ENTRIES SUPPLIED:
(* ===== verification/SoupPackets.v ===== *)
(** jnxfeed/soup/packets.py: the SoupBinTCP packets and the reassembly of a TCP
    stream into packets. *)
From S2P Require Export PyBytes PyDict.

Definition TYPE_LOGIN_ACCEPTED : byte := "A".
Definition TYPE_LOGIN_REJECTED : byte := "J".
Definition TYPE_SEQUENCED_DATA : byte := "S".
Definition TYPE_SERVER_HEARTBEAT : byte := "H".
Definition TYPE_END_OF_SESSION : byte := "Z".
Definition TYPE_DEBUG : byte := "+".
Definition TYPE_LOGIN_REQUEST : byte := "L".
Definition TYPE_UNSEQUENCED_DATA : byte := "U".
Definition TYPE_CLIENT_HEARTBEAT : byte := "R".
Definition TYPE_LOGOUT_REQUEST : byte := "O".

Definition REJECT_NOT_AUTHORIZED : str := "A".
Definition REJECT_SESSION_UNAVAILABLE : str := "S".

Definition _SESSION_WIDTH : nat := 10.
Definition _SEQUENCE_WIDTH : nat := 20.
Definition _USERNAME_WIDTH : nat := 6.
Definition _PASSWORD_WIDTH : nat := 10.

(** The packet NamedTuples. *)
Inductive packet : Type :=
| LoginAccepted (session : str) (sequence : Z)
| LoginRejected (reject_code : str)
| SequencedData (message : bytes)
| ServerHeartbeat
| EndOfSession
| DebugPacket (payload : bytes)
| LoginRequest (username password requested_session : str) (requested_sequence : Z)
| UnsequencedData (message : bytes)
| ClientHeartbeat
| LogoutRequest.

#[export] Instance packet_eq_dec : EqDecision packet.
Proof. solve_decision. Defined.

(** * Encoding *)

Definition _pad_right (value : str) (width : nat) : res bytes :=
  raw ← encode_ascii value;
  if (width <? length raw)%nat then Raise ValueError
  else Ok (raw ++ replicate (width - length raw) " "%byte).
Definition _pad_left (value : str) (width : nat) : res bytes :=
  raw ← encode_ascii value;
  if (width <? length raw)%nat then Raise ValueError
  else Ok (replicate (width - length raw) " "%byte ++ raw).

Definition _frame (type_byte : byte) (payload : bytes) : res bytes :=
  let body := type_byte :: payload in
  h ← pack1 Big (U 2) (zlen body); Ok (h ++ body).

Definition encode_login_accepted (session : str) (sequence : Z) : res bytes :=
  a ← _pad_left session _SESSION_WIDTH;
  b ← _pad_left (py_str sequence) _SEQUENCE_WIDTH;
  _frame TYPE_LOGIN_ACCEPTED (a ++ b).
Definition encode_login_rejected (reject_code : str) : res bytes :=
  payload ← encode_ascii reject_code;
  if negb (Nat.eqb (length payload) 1) then Raise ValueError
  else _frame TYPE_LOGIN_REJECTED payload.
Definition encode_sequenced_data (message : bytes) : res bytes := _frame TYPE_SEQUENCED_DATA message.
Definition encode_server_heartbeat : res bytes := _frame TYPE_SERVER_HEARTBEAT [].
Definition encode_end_of_session : res bytes := _frame TYPE_END_OF_SESSION [].
Definition encode_debug (payload : bytes) : res bytes := _frame TYPE_DEBUG payload.
Definition encode_login_request (username password requested_session : str) (requested_sequence : Z)
    : res bytes :=
  a ← _pad_right username _USERNAME_WIDTH;
  b ← _pad_right password _PASSWORD_WIDTH;
  c ← _pad_left requested_session _SESSION_WIDTH;
  d ← _pad_left (py_str requested_sequence) _SEQUENCE_WIDTH;
  _frame TYPE_LOGIN_REQUEST (a ++ b ++ c ++ d).
Definition encode_unsequenced_data (message : bytes) : res bytes := _frame TYPE_UNSEQUENCED_DATA message.
Definition encode_client_heartbeat : res bytes := _frame TYPE_CLIENT_HEARTBEAT [].
Definition encode_logout_request : res bytes := _frame TYPE_LOGOUT_REQUEST [].

(** [encode]: the lookup in [_ENCODERS] by the packet's class. *)
Definition encode_packet (p : packet) : res bytes :=
  match p with
  | LoginAccepted session sequence => encode_login_accepted session sequence
  | LoginRejected reject_code => encode_login_rejected reject_code
  | SequencedData message => encode_sequenced_data message
  | ServerHeartbeat => encode_server_heartbeat
  | EndOfSession => encode_end_of_session
  | DebugPacket payload => encode_debug payload
  | LoginRequest username password requested_session requested_sequence =>
      encode_login_request username password requested_session requested_sequence
  | UnsequencedData message => encode_unsequenced_data message
  | ClientHeartbeat => encode_client_heartbeat
  | LogoutRequest => encode_logout_request
  end.

(** * Decoding *)

(** [text.strip()], then [isdigit] or ValueError, then [int]. *)
Definition decode_seq (raw : bytes) : res Z :=
  text ← decode_ascii raw;
  let seq_text := strip text in
  if negb (isdigit seq_text) then Raise ValueError else py_int seq_text.

Definition _decode_login_accepted (payload : bytes) : res packet :=
  let width := (_SESSION_WIDTH + _SEQUENCE_WIDTH)%nat in
  if negb (Nat.eqb (length payload) width) then Raise ValueError
  else
    session ← decode_ascii (slice 0 _SESSION_WIDTH payload);
    sequence ← decode_seq (slice _SESSION_WIDTH width payload);
    Ok (LoginAccepted (strip session) sequence).
Definition _decode_login_rejected (payload : bytes) : res packet :=
  if negb (Nat.eqb (length payload) 1) then Raise ValueError
  else reject_code ← decode_ascii payload; Ok (LoginRejected reject_code).
Definition _decode_sequenced_data (payload : bytes) : res packet := Ok (SequencedData payload).
Definition _require_empty_payload (payload : bytes) : res () :=
  match payload with [] => Ok () | _ => Raise ValueError end.
Definition _decode_server_heartbeat (payload : bytes) : res packet :=
  _require_empty_payload payload ;; Ok ServerHeartbeat.
Definition _decode_end_of_session (payload : bytes) : res packet :=
  _require_empty_payload payload ;; Ok EndOfSession.
Definition _decode_debug (payload : bytes) : res packet := Ok (DebugPacket payload).
Definition _decode_login_request (payload : bytes) : res packet :=
  let width := (_USERNAME_WIDTH + _PASSWORD_WIDTH + _SESSION_WIDTH + _SEQUENCE_WIDTH)%nat in
  if negb (Nat.eqb (length payload) width) then Raise ValueError
  else
    username ← decode_ascii (slice 0 6 payload);
    password ← decode_ascii (slice 6 16 payload);
    requested_session ← decode_ascii (slice 16 26 payload);
    requested_sequence ← decode_seq (slice 26 46 payload);
    Ok (LoginRequest (rstrip_spaces username) (rstrip_spaces password) (strip requested_session)
          requested_sequence).
Definition _decode_unsequenced_data (payload : bytes) : res packet := Ok (UnsequencedData payload).
Definition _decode_client_heartbeat (payload : bytes) : res packet :=
  _require_empty_payload payload ;; Ok ClientHeartbeat.
Definition _decode_logout_request (payload : bytes) : res packet :=
  _require_empty_payload payload ;; Ok LogoutRequest.
(* ===== verification/SoupSession.v ===== *)
(** jnxfeed/soup/session.py: the sans-I/O SoupBinTCP client session.

    The session is one component of a larger world [W] (the connector, the
    handler, the market).  [SessionOf W] says where the world keeps the session and
    [SessionCallbacks W] what its five callbacks do; a callback may touch the whole
    world, the session included, while [on_bytes] is still running.  Times
    are integer milliseconds of the monotonic clock. *)
From S2P Require Export SoupPackets.

Definition HEARTBEAT_INTERVAL : Z := 1000.
Definition DEFAULT_SILENCE_TIMEOUT : Z := 15000.

Inductive session_state : Type :=
| STATE_CONNECTED | STATE_LOGIN_SENT | STATE_LIVE | STATE_ENDED | STATE_FAILED.

#[export] Instance session_state_eq_dec : EqDecision session_state.
Proof. solve_decision. Defined.

Record SoupSession : Type := mkSession {
  username : str; password : str; heartbeat_interval : Z; silence_timeout : Z;
  session_id : str; next_seq : Z; sstate : session_state; reject_code : option str;
  _frames : bytes; _out : bytes; _last_sent : option Z; _last_received : option Z }.

Definition session_init (username password requested_session : str) (requested_seq : Z) : SoupSession :=
  mkSession username password HEARTBEAT_INTERVAL DEFAULT_SILENCE_TIMEOUT requested_session requested_seq
    STATE_CONNECTED None [] [] None None.

Definition ss_resume (sid : str) (seq : Z) (s : SoupSession) : SoupSession :=
  mkSession (username s) (password s) (heartbeat_interval s) (silence_timeout s) sid seq (sstate s)
    (reject_code s) (_frames s) (_out s) (_last_sent s) (_last_received s).
Definition ss_state (st : session_state) (s : SoupSession) : SoupSession :=
  mkSession (username s) (password s) (heartbeat_interval s) (silence_timeout s) (session_id s) (next_seq s)
    st (reject_code s) (_frames s) (_out s) (_last_sent s) (_last_received s).
Definition ss_reject (c : option str) (s : SoupSession) : SoupSession :=
  mkSession (username s) (password s) (heartbeat_interval s) (silence_timeout s) (session_id s) (next_seq s)
    (sstate s) c (_frames s) (_out s) (_last_sent s) (_last_received s).
Definition ss_frames (b : bytes) (s : SoupSession) : SoupSession :=
  mkSession (username s) (password s) (heartbeat_interval s) (silence_timeout s) (session_id s) (next_seq s)
    (sstate s) (reject_code s) b (_out s) (_last_sent s) (_last_received s).
Definition ss_out (b : bytes) (s : SoupSession) : SoupSession :=
  mkSession (username s) (password s) (heartbeat_interval s) (silence_timeout s) (session_id s) (next_seq s)
    (sstate s) (reject_code s) (_frames s) b (_last_sent s) (_last_received s).
Definition ss_sent (t : option Z) (s : SoupSession) : SoupSession :=
  mkSession (username s) (password s) (heartbeat_interval s) (silence_timeout s) (session_id s) (next_seq s)
    (sstate s) (reject_code s) (_frames s) (_out s) t (_last_received s).
Definition ss_received (t : option Z) (s : SoupSession) : SoupSession :=
  mkSession (username s) (password s) (heartbeat_interval s) (silence_timeout s) (session_id s) (next_seq s)
    (sstate s) (reject_code s) (_frames s) (_out s) (_last_sent s) t.

(** * The methods that touch only the session *)

(** [self._out += sp.encode(pkt)] *)
Definition queue (p : packet) : M SoupSession () :=
  l ← mlift (encode_packet p); mmod (fun s => ss_out (_out s ++ l) s).

Definition reset (s : SoupSession) : SoupSession :=
  mkSession (username s) (password s) (heartbeat_interval s) (silence_timeout s) (session_id s) (next_seq s)
    STATE_CONNECTED None [] [] None None.

Definition start (now : Z) (requested_session : option str) (requested_seq : option Z) : M SoupSession () :=
  s ← mget;
  if bool_decide (sstate s <> STATE_CONNECTED) then mraise RuntimeError
  else
    mmod (ss_resume (default (session_id s) requested_session) (default (next_seq s) requested_seq)) ;;
    s ← mget;
    queue (LoginRequest (username s) (password s) (session_id s) (next_seq s)) ;;
    mmod (ss_sent (Some now)) ;;
    mmod (ss_state STATE_LOGIN_SENT).

Definition logout (now : option Z) : M SoupSession () :=
  queue LogoutRequest ;;
  match now with Some t => mmod (ss_sent (Some t)) | None => mret () end.

Definition pending_output : M SoupSession bytes := fun s => (ss_out [] s, Ok (_out s)).
Definition has_pending_output (s : SoupSession) : bool := negb (bool_decide (_out s = [])).

(** * The interface to the world *)

Class SessionOf (W : Type) : Type := {
  sess : W -> SoupSession;
  set_sess : SoupSession -> W -> W }.

Class SessionCallbacks (W : Type) : Type := {
  on_login_accepted : str -> Z -> M W ();
  on_login_rejected : str -> M W ();
  on_message : Z -> bytes -> M W ();
  on_end_of_session : M W ();
  on_peer_silent : M W () }.

Class SessionLaws (W : Type) `{SessionOf W} : Prop := {
  sess_set : forall s w, sess (set_sess s w) = s;
  set_set : forall s s' w, set_sess s (set_sess s' w) = set_sess s w;
  set_get : forall w, set_sess (sess w) w = w }.

Section session.
  Context {W : Type} `{SessionOf W} `{SessionCallbacks W}.

(** Run a method of the session inside the world. *)
Definition on_sess {A} (m : M SoupSession A) : M W A := zoom sess set_sess m.

Definition _handle_packet (pkt : packet) : M W () :=
  match pkt with
  | LoginAccepted session sequence =>
      on_sess (mmod (fun s => ss_state STATE_LIVE (ss_resume session sequence s))) ;;
      w ← mget;
      on_login_accepted (session_id (sess w)) (next_seq (sess w))
  | LoginRejected code =>
      on_sess (mmod (fun s => ss_reject (Some code) (ss_state STATE_FAILED s))) ;;
      on_login_rejected code
  | SequencedData message =>
      w ← mget;
      let seq := next_seq (sess w) in
      on_sess (mmod (fun s => ss_resume (session_id s) (next_seq s + 1) s)) ;;
      on_message seq message
  | EndOfSession =>
      on_sess (mmod (ss_state STATE_ENDED)) ;;
      on_end_of_session
  | _ => mret ()
  end.

(** [FrameBuffer.feed] on the session's buffer: nothing is handled when it raises. *)
Definition session_feed (data : bytes) : M SoupSession (list packet) :=
  zoom _frames ss_frames (feed data).

Definition on_bytes (data : bytes) (now : Z) : M W () :=
  on_sess (mmod (ss_received (Some now))) ;;
  pkts ← on_sess (session_feed data);
  mfor pkts _handle_packet.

WORK INSTRUCTIONS:
Look through the data above and return exactly the lines from the one that contains "on_message : Z -> bytes -> M W ();" to the one that contains "on_message seq message", inclusive, with nothing else.

ANSWER FOR THE TASK:
  on_message : Z -> bytes -> M W ();
  on_end_of_session : M W ();
  on_peer_silent : M W () }.

Class SessionLaws (W : Type) `{SessionOf W} : Prop := {
  sess_set : forall s w, sess (set_sess s w) = s;
  set_set : forall s s' w, set_sess s (set_sess s' w) = set_sess s w;
  set_get : forall w, set_sess (sess w) w = w }.

Section session.
  Context {W : Type} `{SessionOf W} `{SessionCallbacks W}.

(** Run a method of the session inside the world. *)
Definition on_sess {A} (m : M SoupSession A) : M W A := zoom sess set_sess m.

Definition _handle_packet (pkt : packet) : M W () :=
  match pkt with
  | LoginAccepted session sequence =>
      on_sess (mmod (fun s => ss_state STATE_LIVE (ss_resume session sequence s))) ;;
      w ← mget;
      on_login_accepted (session_id (sess w)) (next_seq (sess w))
  | LoginRejected code =>
      on_sess (mmod (fun s => ss_reject (Some code) (ss_state STATE_FAILED s))) ;;
      on_login_rejected code
  | SequencedData message =>
      w ← mget;
      let seq := next_seq (sess w) in
      on_sess (mmod (fun s => ss_resume (session_id s) (next_seq s + 1) s)) ;;
      on_message seq message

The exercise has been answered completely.